Best grown in rich, fertile, humusy, slightly acidic, moist but well-drained soils in part shade to full shade. Prefers consistent and even moisture in soils which do not dry out. It is not reliably winter hardy in the northern parts of USDA Zone 6 where it should be sited in a protected location. Although rhizomatous, it spreads slowly. Plant foliage is evergreen in warm winter climates, but may depreciate considerably in harsh St. Louis winters. Turf-like clumps develop over time into a 12” tall ground cover which will spread somewhat indefinitely to 12” wide or more. Propagate by division.

Noteworthy Characteristics

Ophiopogon japonicus, commonly called mondo grass, is an evergreen, tuberous-rooted, rhizomatous, perennial of the lily family. It typically forms an arching clump to 8-12” tall and as wide of narrow, linear, grass-like, dark green leaves (each leaf to 8-15” long and 3/16” wide). It is native to woodland areas in Japan and Korea. Foliage is similar to that of Liriope (also in the lily family), but leaves are narrower and more refined. Small, 6-tepaled, bell-shaped, white to lilac-tinted flowers (1/4” wide) bloom in summer in short racemes (2-3” long) atop leafless stalks. Flowers are followed by spherical, pea-sized, blue-black berries (1/4” across). Flowers and fruits are usually partially hidden by the foliage. This plant is ornamentally grown for its tufts of grass-like leaves.

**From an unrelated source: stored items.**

(* ===== verification/SleepSpec.v ===== *)
(** * Sleep locks without contention

    What [acquiresleep], [releasesleep] and [holdingsleep] do when the lock is not taken by
    another process, and [idle]: the state of a process that runs in the kernel, holds the
    sleep locks of a set of buffers and no spin lock, while no other hart is in a critical
    section of the storage code. *)

From S2P Require Import Prelude Riscv Memory State Spinlock Sched SchedSpec Sleeplock Virtio.

Lemma loopM_done {S A B} n (body : A -> M S (A + B)) a b s s' :
  (0 < n)%nat -> body a s = Ok (inr b) s' -> loopM n body a s = Ok b s'.
Proof. intros Hn E. destruct n; [lia|]. cbn [loopM]. by rewrite (bind_ok _ _ _ _ _ E). Qed.

Section sleeplock.
Context `{environment} `{patience}.

(** A process [p] that calls the functions of a sleep lock whose spin lock is free. *)
Definition caller (p : nat) (pr : proc) (s : kst) : Prop :=
  hart_ok s /\ cur s = Some p /\ procs s !! p = Some pr.

Lemma curproc_locked p s l :
  hart_ok s -> cur s = Some p -> curproc (take_lock l s) = Ok p (take_lock l s).
Proof.
  intros Hh Hc. pose proof (held_take l s Hh) as Hl.
  rewrite (curproc_eq _ p); [by rewrite (touch_held l)|by eapply held_hart_ok|by rewrite cur_take].
Qed.

Definition sl_upd (l : slockref) (sl : sleeplock) (s : kst) : kst :=
  with_slocks (<[l := sl]> (slocks s)) s.

Lemma sl_upd_framed l sl : framed (sl_upd l sl).
Proof. unfold sl_upd. solve_framed. Qed.

Lemma slset_eq {B} l f sl s (k : unit -> K B) :
  slocks s !! l = Some sl -> bind (slset l f) k s = k tt (sl_upd l (f sl) s).
Proof. intros E. unfold slset. rewrite bind_modify, E. reflexivity. Qed.

Lemma sl_upd_upd l a b s : sl_upd l a (sl_upd l b s) = sl_upd l a s.
Proof. unfold sl_upd. kst_cbv. by rewrite insert_insert_eq. Qed.

Lemma sl_upd_lookup l a s : slocks (sl_upd l a s) !! l = Some a.
Proof. apply lookup_insert_eq. Qed.

Lemma slget_eq {B} l sl s (k : sleeplock -> K B) :
  slocks s !! l = Some sl -> bind (slget l) k s = k sl s.
Proof. intros E. unfold slget. by rewrite bind_gets, E. Qed.

Lemma acquiresleep_eq p pr l sl s :
  (0 < wakeups)%nat -> caller p pr s -> lock_free (sl_lk l) s ->
  slocks s !! l = Some sl -> sl_locked sl = 0 ->
  acquiresleep l s = Ok tt (sl_upd l (Sleeplock 1 (sl_name sl) (p_pid pr)) (touch s)).
Proof.
  intros Hw (Hh & Hc & Ep) Hf Es Hl. unfold acquiresleep.
  rewrite (bind_ok _ _ _ _ _ (acquire_eq _ s Hh Hf)). set (s1 := take_lock _ s).
  assert (slocks s1 !! l = Some sl) as Es1 by exact Es.
  rewrite (bind_ok _ _ _ tt s1).
  2:{ apply loopM_done; [done|]. rewrite (slget_eq l sl s1 _ Es1), Hl. reflexivity. }
  rewrite (slset_eq l _ sl s1 _ Es1). set (s2 := sl_upd _ _ s1).
  assert (s2 = take_lock (sl_lk l) (sl_upd l (with_sl_locked 1 sl) s)) as Es2
    by (apply (framed_take (sl_upd _ _)), sl_upd_framed).
  rewrite (bind_ok _ _ _ p s2).
  2:{ rewrite Es2. apply curproc_locked; [|exact Hc].
      by apply framed_hart; [apply sl_upd_framed|]. }
  unfold pget. rewrite bind_gets. change (procs s2) with (procs s). rewrite Ep.
  cbn [default from_option id]. rewrite (slset_eq l _ (with_sl_locked 1 sl) s2) by apply sl_upd_lookup.
  unfold s2. rewrite sl_upd_upd. by apply (release_framed (sl_upd _ _)); [apply sl_upd_framed|..].
Qed.

Lemma releasesleep_eq p pr l sl s :
  caller p pr s -> lock_free (sl_lk l) s -> slocks s !! l = Some sl ->
  length (procs s) = NPROC -> (forall i, (i < NPROC)%nat -> lock_free (L_proc i) s) ->
  (forall i, sl_lk l <> L_proc i) ->
  releasesleep l s = Ok tt (with_procs (wake (sl_chan l) (Some p) (procs s))
    (sl_upd l (Sleeplock 0 (sl_name sl) 0) (touch s))).
Proof.
  intros (Hh & Hc & Ep) Hf Es Hlen Hpl Hne. unfold releasesleep.
  rewrite (bind_ok _ _ _ _ _ (acquire_eq _ s Hh Hf)). set (s1 := take_lock _ s).
  assert (slocks s1 !! l = Some sl) as Es1 by exact Es.
  rewrite (slset_eq l _ sl s1 _ Es1), (slset_eq l _ (with_sl_locked 0 sl)) by apply sl_upd_lookup.
  rewrite sl_upd_upd. change (with_sl_pid 0 (with_sl_locked 0 sl)) with (Sleeplock 0 (sl_name sl) 0).
  set (f := sl_upd l _). assert (framed f) as Hfr by apply sl_upd_framed.
  pose proof (held_take (sl_lk l) (f s) (framed_hart f s Hfr Hh)) as Hheld.
  rewrite (bind_ok _ _ _ tt (with_procs (wake (sl_chan l) (Some p) (procs s)) (f s1))).
  2:{ unfold s1. rewrite (framed_take f) by done. rewrite wakeup_eq.
      - unfold woken. rewrite (touch_held (sl_lk l)) by done. rewrite cur_take, cur_framed, Hc by done.
        reflexivity.
      - by eapply held_hart_ok.
      - exact Hlen.
      - intros i Hi _. apply take_lock_other; [apply Hne|]. by apply framed_free, Hpl. }
  apply (release_framed (fun s0 => with_procs (wake (sl_chan l) (Some p) (procs s)) (f s0))); [|done|done].
  intros r c lk s0. rewrite Hfr. reflexivity.
Qed.

Lemma holdingsleep_eq p pr l sl s :
  caller p pr s -> lock_free (sl_lk l) s -> slocks s !! l = Some sl ->
  holdingsleep l s = Ok (negb (sl_locked sl =? 0) && (sl_pid sl =? p_pid pr)) (touch s).
Proof.
  intros (Hh & Hc & Ep) Hf Es. unfold holdingsleep.
  rewrite (bind_ok _ _ _ _ _ (acquire_eq _ s Hh Hf)). set (s1 := take_lock _ s).
  rewrite (slget_eq l sl s1 _ Es). rewrite (bind_ok _ _ _ (negb (sl_locked sl =? 0) && (sl_pid sl =? p_pid pr)) s1).
  - by rewrite (bind_ok _ _ _ _ _ (release_take _ s Hh Hf)).
  - destruct (sl_locked sl =? 0); [reflexivity|]. unfold s1.
    rewrite (bind_ok _ _ _ _ _ (curproc_locked p s _ Hh Hc)). unfold pget. rewrite bind_gets.
    change (procs (take_lock (sl_lk l) s)) with (procs s). by rewrite Ep.
Qed.

End sleeplock.

(** ** The storage code in a quiet system *)

(** The spin locks the storage code takes. *)
Definition store_lock (l : lockref) : bool :=
  match l with
  | L_bcache | L_log | L_vdisk | L_pr | L_itable => true
  | L_proc i => (i <? NPROC)%nat
  | L_buf i => (i <? NBUF)%nat
  | _ => false
  end.

(** No request is with the disk: the descriptors are free, and the indices of the two rings agree. *)
Record vdisk_idle (d : vdisk) : Prop := {
  vi_free : v_free d = replicate NUM 1;
  vi_desc : length (v_desc d) = NUM;
  vi_avail : length (avail_ring d) = NUM;
  vi_used : length (used_ring d) = NUM;
  vi_info : length (info_b d) = NUM /\ length (info_status d) = NUM;
  vi_ops : length (v_ops d) = NUM;
  vi_index : 0 <= used_dev_idx d < 2 ^ 16 /\ v_used_idx d = used_dev_idx d /\ avail_idx d = used_dev_idx d;
}.

(** A process apart from what sleeping changes: the counters, the channel and the saved registers. *)
Definition frozen (pr : proc) : proc :=
  with_p_chan Ch_null (with_p_context context0
    (with_runCount 0 (with_sleepCount 0 (with_preemptCount 0 pr)))).

(** Process [p] runs, holds no spin lock and the sleep locks of the buffers in [h]; [pr] is the process but for
    what sleeping changes. *)
Record idle (p : nat) (pr : proc) (h : gset nat) (s : kst) : Prop := {
  id_no_lock : no_lock s;
  id_cur : cur s = Some p;
  id_proc : exists q, procs s !! p = Some q /\ p_state q = RUNNING /\ frozen q = frozen pr;
  id_len : length (procs s) = NPROC;
  id_locks : forall l, store_lock l = true -> lock_free l s;
  id_slocks : forall b, (b < NBUF)%nat -> exists sl, slocks s !! SL_buf b = Some sl /\
    if decide (b ∈ h) then sl_locked sl = 1 /\ sl_pid sl = p_pid pr else sl_locked sl = 0;
  id_disk : vdisk_idle (vd s);
}.

(** A state apart from the scheduling, the locks and the disk driver's own data. *)
Definition body (s : kst) : kst :=
  with_rcl csrs0 [] ∅ (with_procs [] (with_slocks ∅ (with_nswtch 0 (with_vd vdisk0 (with_mmio ∅ s))))).

Lemma idle_hart p pr h s : idle p pr h s -> hart_ok s.
Proof. intros Hi. exact (no_lock_hart s (id_no_lock _ _ _ _ Hi)). Qed.

Lemma frozen_pid q pr : frozen q = frozen pr -> p_pid q = p_pid pr.
Proof. intros E. exact (f_equal p_pid E). Qed.

Lemma idle_caller p pr h s : idle p pr h s -> exists q, caller p q s /\ p_pid q = p_pid pr.
Proof.
  intros Hi. destruct (id_proc _ _ _ _ Hi) as (q & Eq & _ & Hq). exists q. split; [|by apply frozen_pid].
  split; [by eapply idle_hart|]. split; [apply Hi|done].
Qed.

Lemma idle_frame p pr h s s' :
  regs s' = regs s -> cpus s' = cpus s -> locks s' = locks s -> procs s' = procs s ->
  slocks s' = slocks s -> vd s' = vd s -> idle p pr h s -> idle p pr h s'.
Proof.
  intros Er Ec El Ep Es Ev [H1 H2 H3 H4 H5 H6 H7]. unfold no_lock, cur, me, lock_free in *.
  split; unfold no_lock, cur, me, lock_free; rewrite ?Er, ?Ec, ?El, ?Ep, ?Es, ?Ev; done.
Qed.

Lemma idle_touch p pr h s : idle p pr h s -> idle p pr h (touch s).
Proof.
  intros [H1 H2 H3 H4 H5 H6 H7]. split; try done.
  - by apply touch_no_lock.
  - by rewrite cur_touch.
Qed.

Lemma wake_length ch self ps : length (wake ch self ps) = length ps.
Proof. unfold wake. by rewrite length_imap. Qed.

Lemma wake_self ch p ps pr : ps !! p = Some pr -> wake ch (Some p) ps !! p = Some pr.
Proof.
  intros E. unfold wake. rewrite list_lookup_imap, E. simpl. f_equal. rewrite decide_False; [done|].
  by intros [].
Qed.

Lemma idle_wake p pr h ch s : idle p pr h s -> idle p pr h (with_procs (wake ch (Some p) (procs s)) s).
Proof.
  intros [H1 H2 H3 H4 H5 H6 H7]. split; try done.
  - destruct H3 as (q & Eq & Hq). exists q. split; [by apply wake_self|done].
  - cbn [procs with_procs]. by rewrite wake_length.
Qed.

Section idle.
Context `{environment} `{patience}.

Lemma idle_buf_lock p pr h b s : idle p pr h s -> (b < NBUF)%nat -> lock_free (L_buf b) s.
Proof. intros Hi Hb. apply (id_locks _ _ _ _ Hi). by apply Nat.ltb_lt in Hb. Qed.

Lemma idle_proc_lock p pr h i s : idle p pr h s -> (i < NPROC)%nat -> lock_free (L_proc i) s.
Proof. intros Hi Hb. apply (id_locks _ _ _ _ Hi). by apply Nat.ltb_lt in Hb. Qed.

Lemma acquiresleep_idle p pr h b s :
  (0 < wakeups)%nat -> idle p pr h s -> (b < NBUF)%nat -> b ∉ h ->
  wp (acquiresleep (SL_buf b)) (fun _ s' => idle p pr ({[b]} ∪ h) s' /\ body s' = body s) s.
Proof.
  intros Hw Hi Hb Hn. destruct (id_slocks _ _ _ _ Hi b Hb) as (sl & Es & Hl). rewrite decide_False in Hl by done.
  destruct (idle_caller _ _ _ _ Hi) as (q & Hq & Hpid). eapply wp_eq.
  - apply (acquiresleep_eq p q (SL_buf b) sl s Hw); [done|by eapply idle_buf_lock|done|done].
  - split; [|reflexivity]. apply idle_touch in Hi. destruct Hi as [H1 H2 H3 H4 H5 H6 H7]. split; try done.
    intros c Hc. destruct (decide (c = b)) as [->|Hne].
    + eexists. split; [apply sl_upd_lookup|]. rewrite decide_True by set_solver. done.
    + destruct (H6 c Hc) as (sl' & E' & Hl'). exists sl'. split.
      * cbn. rewrite lookup_insert_ne by congruence. exact E'.
      * destruct (decide (c ∈ h)); [rewrite decide_True by set_solver|rewrite decide_False by set_solver]; done.
Qed.

Lemma releasesleep_idle p pr h b s :
  idle p pr h s -> (b < NBUF)%nat ->
  wp (releasesleep (SL_buf b)) (fun _ s' => idle p pr (h ∖ {[b]}) s' /\ body s' = body s) s.
Proof.
  intros Hi Hb. destruct (id_slocks _ _ _ _ Hi b Hb) as (sl & Es & _).
  destruct (idle_caller _ _ _ _ Hi) as (q & Hq & Hpid). eapply wp_eq.
  - apply (releasesleep_eq p q (SL_buf b) sl s); [done|by eapply idle_buf_lock|done|apply Hi| |done].
    intros i. by eapply idle_proc_lock.
  - split; [|reflexivity]. set (s1 := sl_upd _ _ _). apply (idle_wake p pr _ _ s1).
    apply idle_touch in Hi. destruct Hi as [H1 H2 H3 H4 H5 H6 H7]. split; try done.
    intros c Hc. destruct (decide (c = b)) as [->|Hne].
    + eexists. split; [apply sl_upd_lookup|]. rewrite decide_False by set_solver. done.
    + destruct (H6 c Hc) as (sl' & E' & Hl'). exists sl'. split.
      * cbn. rewrite lookup_insert_ne by congruence. exact E'.
      * destruct (decide (c ∈ h)); [rewrite decide_True by set_solver|rewrite decide_False by set_solver]; done.
Qed.

Lemma holdingsleep_idle p pr h b s :
  idle p pr h s -> (b < NBUF)%nat -> b ∈ h -> holdingsleep (SL_buf b) s = Ok true (touch s).
Proof.
  intros Hi Hb Hh. destruct (id_slocks _ _ _ _ Hi b Hb) as (sl & Es & Hl).
  rewrite decide_True in Hl by done. destruct Hl as [Hl Hp].
  destruct (idle_caller _ _ _ _ Hi) as (q & Hq & Hpid).
  rewrite (holdingsleep_eq p q (SL_buf b) sl s); [|done|by eapply idle_buf_lock|done].
  rewrite Hl, Hp, Hpid, Z.eqb_refl. reflexivity.
Qed.

(** A critical section that updates data by a framed function. *)
Lemma crit_idle {A} p pr h l s (m : K A) a f :
  idle p pr h s -> store_lock l = true -> framed f ->
  m (take_lock l s) = Ok a (f (take_lock l s)) ->
  (acquire l;; x <- m;; release l;; ret x)%M s = Ok a (f (touch s)).
Proof.
  intros Hi Hl Hf E. pose proof (id_locks _ _ _ _ Hi l Hl) as Hfree. pose proof (idle_hart _ _ _ _ Hi) as Hh.
  rewrite (bind_ok _ _ _ _ _ (acquire_eq l s Hh Hfree)), (bind_ok _ _ _ _ _ E).
  by rewrite (bind_ok _ _ _ _ _ (release_framed f l s Hf Hh Hfree)).
Qed.

End idle.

Genus name comes from the Greek ophis meaning snake and pogon meaning beard.

Specific epithet means of Japan in reference to native habitat.

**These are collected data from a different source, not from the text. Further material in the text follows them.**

(* ===== verification/Uart.v ===== *)
(** * The serial port: kernel/uart.c, and consputc of kernel/console.c

    A read of the line status register takes the next of the readings the device will
    give ([uart_lsr]); characters written to the transmit register are appended to
    [uart_tx]. *)

From S2P Require Import Prelude Riscv Memory State Spinlock Sched Sleeplock.

Definition RHR : Z := 0.
Definition THR : Z := 0.
Definition IER : Z := 1.
Definition IER_RX_ENABLE : Z := Z.shiftl 1 0.
Definition IER_TX_ENABLE : Z := Z.shiftl 1 1.
Definition FCR : Z := 2.
Definition FCR_FIFO_ENABLE : Z := Z.shiftl 1 0.
Definition FCR_FIFO_CLEAR : Z := Z.shiftl 3 1.
Definition LCR : Z := 3.
Definition LCR_EIGHT_BITS : Z := Z.shiftl 3 0.
Definition LCR_BAUD_LATCH : Z := Z.shiftl 1 7.
Definition LSR : Z := 5.
Definition LSR_RX_READY : Z := Z.shiftl 1 0.
Definition LSR_TX_IDLE : Z := Z.shiftl 1 5.
Definition UART_TX_BUF_SIZE : Z := 32.

(** A write to a register, as the 16550 decodes it: the divisor latch bit of LCR gives
    registers 0 and 1 another meaning. *)
Definition WriteReg (reg v : Z) : K unit :=
  uartset (fun u =>
    let latch := negb (Z.land (uart_lcr u) LCR_BAUD_LATCH =? 0) in
    if reg =? 0 then
      if latch then with_uart_dll (u8 v) u else with_uart_tx (uart_tx u ++ [u8 v]) u
    else if reg =? 1 then
      if latch then with_uart_dlm (u8 v) u else with_uart_ier (u8 v) u
    else if reg =? 2 then with_uart_fcr (u8 v) u
    else if reg =? 3 then with_uart_lcr (u8 v) u
    else u).

Definition lsr (u : uart) : Z :=
  Z.lor (match uart_rx u with [] => 0 | _ => LSR_RX_READY end)
        (match uart_lsr u with false :: _ => 0 | _ => LSR_TX_IDLE end).

Definition ReadLSR : K Z :=
  u <- gets uart_st;;
  uartset (fun u => with_uart_lsr (tail (uart_lsr u)) u);;
  ret (lsr u).

Definition ReadRHR : K Z :=
  u <- gets uart_st;;
  uartset (fun u => with_uart_rx (tail (uart_rx u)) u);;
  ret (hd 0 (uart_rx u)).

Definition uartinit : K unit :=
  WriteReg IER 0x00;;
  WriteReg LCR LCR_BAUD_LATCH;;
  WriteReg 0 0x03;;
  WriteReg 1 0x00;;
  WriteReg LCR LCR_EIGHT_BITS;;
  WriteReg FCR (Z.lor FCR_FIFO_ENABLE FCR_FIFO_CLEAR);;
  WriteReg IER (Z.lor IER_TX_ENABLE IER_RX_ENABLE);;
  initlock L_uart "uart".

(** [for(;;);] *)
Definition spin_forever {A} : K A := fun s => Spin s.

(** One round per queued character, and the last one that finds the queue empty. *)
Definition uartstart : K unit :=
  u <- gets uart_st;;
  loopM (S (Z.to_nat (u64 (uart_tx_w u - uart_tx_r u)))) (fun _ =>
    u <- gets uart_st;;
    if uart_tx_w u =? uart_tx_r u then ret (inr tt) else
    l <- ReadLSR;;
    if Z.land l LSR_TX_IDLE =? 0 then ret (inr tt) else
    let c := default 0 (uart_tx_buf u !! Z.to_nat (uart_tx_r u mod UART_TX_BUF_SIZE)) in
    uartset (with_uart_tx_r (uart_tx_r u +u 1));;
    wakeup Ch_uart;;
    WriteReg THR c;;
    ret (inl tt)) tt.

(** The polling loop ends: it takes one reading per round, and the readings that are not
    idle are finitely many. *)
Definition uartputc_sync (c : Z) : K unit :=
  push_off;;
  pk <- gets panicked;;
  if negb (pk =? 0) then spin_forever else
  u <- gets uart_st;;
  loopM (S (length (uart_lsr u))) (fun _ =>
    l <- ReadLSR;;
    if Z.land l LSR_TX_IDLE =? 0 then ret (inl tt) else ret (inr tt)) tt;;
  WriteReg THR c;;
  pop_off.

Definition uartgetc : K Z :=
  l <- ReadLSR;;
  if negb (Z.land l 0x01 =? 0) then ReadRHR else ret (-1).

Section uart.
Context `{environment} `{patience}.

Definition uartputc (c : Z) : K unit :=
  acquire L_uart;;
  pk <- gets panicked;;
  if negb (pk =? 0) then spin_forever else
  loopM wakeups (fun _ =>
    u <- gets uart_st;;
    if uart_tx_w u =? uart_tx_r u +u UART_TX_BUF_SIZE
    then sleep Ch_uart L_uart;; ret (inl tt)
    else ret (inr tt)) tt;;
  uartset (fun u => with_uart_tx_buf
    (<[Z.to_nat (uart_tx_w u mod UART_TX_BUF_SIZE) := u8 c]> (uart_tx_buf u)) u);;
  uartset (fun u => with_uart_tx_w (uart_tx_w u +u 1) u);;
  uartstart;;
  release L_uart.

End uart.

(** ** consputc *)

Definition BACKSPACE : Z := 0x100.

Definition consputc (c : Z) : K unit :=
  if c =? BACKSPACE then
    uartputc_sync 8;; uartputc_sync 32;; uartputc_sync 8
  else uartputc_sync c.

Gyoku-ryu’ is a dwarf mondo grass cultivar that forms a dense carpet to only 1-2” tall. Tiny, pale lavender flowers bloom on short stalks in summer, but are often hidden from view by the leaves.


No serious insect or disease problems. Winter hardiness in the St. Louis area is a concern.


Low-maintenance, ornamental grass-like ground cover for shady areas of the landscape. Border foregrounds. Rock gardens. Path edger. Along ponds or streams. Interesting turf substitute which requires no mowing.